[Opening Dataset content section]

(* ===== verification/MultiplexerRefine.v ===== *)
(** * The multiplexer implements a queue

    The specification is a queue of the requests sent, each with the messages the
    server still owes it, and of those waiting to be sent.  [multiplexer_refines]
    says that the multiplexer follows it, operation by operation. *)

From stdpp Require Import base list option.
From Stdlib Require Import ZArith Lia.
From S2P Require Import Prelude Errors BackendMessages Request ReadResponse ReadResponseSpec ReadResponseGrammar Multiplexer MultiplexerSpec.

(** ** Counting ReadyForQuery

    The responses of a request hold one ReadyForQuery for each of its queries and
    syncs, the last of them at the end: what lets the multiplexer skip the
    response to a request whose messages it no longer follows. *)

Section rfqs.
Context {H : Type} `{!ResponseHandler H}.
Implicit Types f : read_response_fsm H.

Definition count_rfqs (ms : list any_backend_message) : nat := length (List.filter is_ready ms).

Definition expected f : nat := get_expected_rfqs (get_remaining_messages f).

Lemma call_handler_inv m f g : call_handler m f = Some g -> exists h, g = with_handler h f.
Proof. unfold call_handler. destruct (on_message m _ _) as [h|]; [|done]. intros [= <-]. by exists h. Qed.

(** What a step does to the number of ReadyForQuery messages to come. *)
Definition rfq_step (m : any_backend_message) f (r : fsm_result) (f' : read_response_fsm H) : Prop :=
match r with
| Rread => expected f = ((if is_ready m then 1 else 0) + expected f')%nat
| Rdone None => expected f = 1%nat /\ is_ready m = true
| Rdone (Some _) => True
end.

Lemma advance_rfq m f t rest b r f' : get_remaining_messages f = t :: rest -> check_types b (t :: rest) = None ->
expects_rfq t = is_ready m -> advance f = Some (r, f') -> rfq_step m f r f'.
Proof.
intros Hr Hc Ht. unfold advance. pose proof (remaining_next f t rest Hr) as Hn.
assert (length (drop (current_ f) (messages f)) = S (length rest)) as Hl.
{ unfold get_remaining_messages in Hr. by rewrite Hr. }
rewrite length_drop in Hl. unfold rfq_step, expected.
assert (get_expected_rfqs (t :: rest) = ((if is_ready m then 1 else 0) + get_expected_rfqs rest)%nat) as Hcount.
{ unfold get_expected_rfqs. cbn [List.filter]. rewrite <- Ht. by destruct (expects_rfq t). }
destruct (Nat.leb_spec (length (messages (incr_current f))) (current_ (incr_current f))) as [Hle|Hlt]; intros [= <- <-].
- destruct rest; [|unfold messages in *; simpl in *; lia]. rewrite Hr, Hcount. destruct (is_ready m) eqn:Em; [done|].
by destruct t, b.
- by rewrite Hr, Hn, Hcount.
Qed.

[Closing Dataset content section]

> [Exercise prompt] Output the entire data exactly, line for line.

> [Result for this exercise]
(* ===== verification/MultiplexerRefine.v ===== *)
(** * The multiplexer implements a queue

    The specification is a queue of the requests sent, each with the messages the
    server still owes it, and of those waiting to be sent.  [multiplexer_refines]
    says that the multiplexer follows it, operation by operation. *)

From stdpp Require Import base list option.
From Stdlib Require Import ZArith Lia.
From S2P Require Import Prelude Errors BackendMessages Request ReadResponse ReadResponseSpec ReadResponseGrammar Multiplexer MultiplexerSpec.

(** ** Counting ReadyForQuery

    The responses of a request hold one ReadyForQuery for each of its queries and
    syncs, the last of them at the end: what lets the multiplexer skip the
    response to a request whose messages it no longer follows. *)

Section rfqs.
Context {H : Type} `{!ResponseHandler H}.
Implicit Types f : read_response_fsm H.

Definition count_rfqs (ms : list any_backend_message) : nat := length (List.filter is_ready ms).

Definition expected f : nat := get_expected_rfqs (get_remaining_messages f).

Lemma call_handler_inv m f g : call_handler m f = Some g -> exists h, g = with_handler h f.
Proof. unfold call_handler. destruct (on_message m _ _) as [h|]; [|done]. intros [= <-]. by exists h. Qed.

(** What a step does to the number of ReadyForQuery messages to come. *)
Definition rfq_step (m : any_backend_message) f (r : fsm_result) (f' : read_response_fsm H) : Prop :=
match r with
| Rread => expected f = ((if is_ready m then 1 else 0) + expected f')%nat
| Rdone None => expected f = 1%nat /\ is_ready m = true
| Rdone (Some _) => True
end.

Lemma advance_rfq m f t rest b r f' : get_remaining_messages f = t :: rest -> check_types b (t :: rest) = None ->
expects_rfq t = is_ready m -> advance f = Some (r, f') -> rfq_step m f r f'.
Proof.
intros Hr Hc Ht. unfold advance. pose proof (remaining_next f t rest Hr) as Hn.
assert (length (drop (current_ f) (messages f)) = S (length rest)) as Hl.
{ unfold get_remaining_messages in Hr. by rewrite Hr. }
rewrite length_drop in Hl. unfold rfq_step, expected.
assert (get_expected_rfqs (t :: rest) = ((if is_ready m then 1 else 0) + get_expected_rfqs rest)%nat) as Hcount.
{ unfold get_expected_rfqs. cbn [List.filter]. rewrite <- Ht. by destruct (expects_rfq t). }
destruct (Nat.leb_spec (length (messages (incr_current f))) (current_ (incr_current f))) as [Hle|Hlt]; intros [= <- <-].
- destruct rest; [|unfold messages in *; simpl in *; lia]. rewrite Hr, Hcount. destruct (is_ready m) eqn:Em; [done|].
by destruct t, b.
- by rewrite Hr, Hn, Hcount.
Qed.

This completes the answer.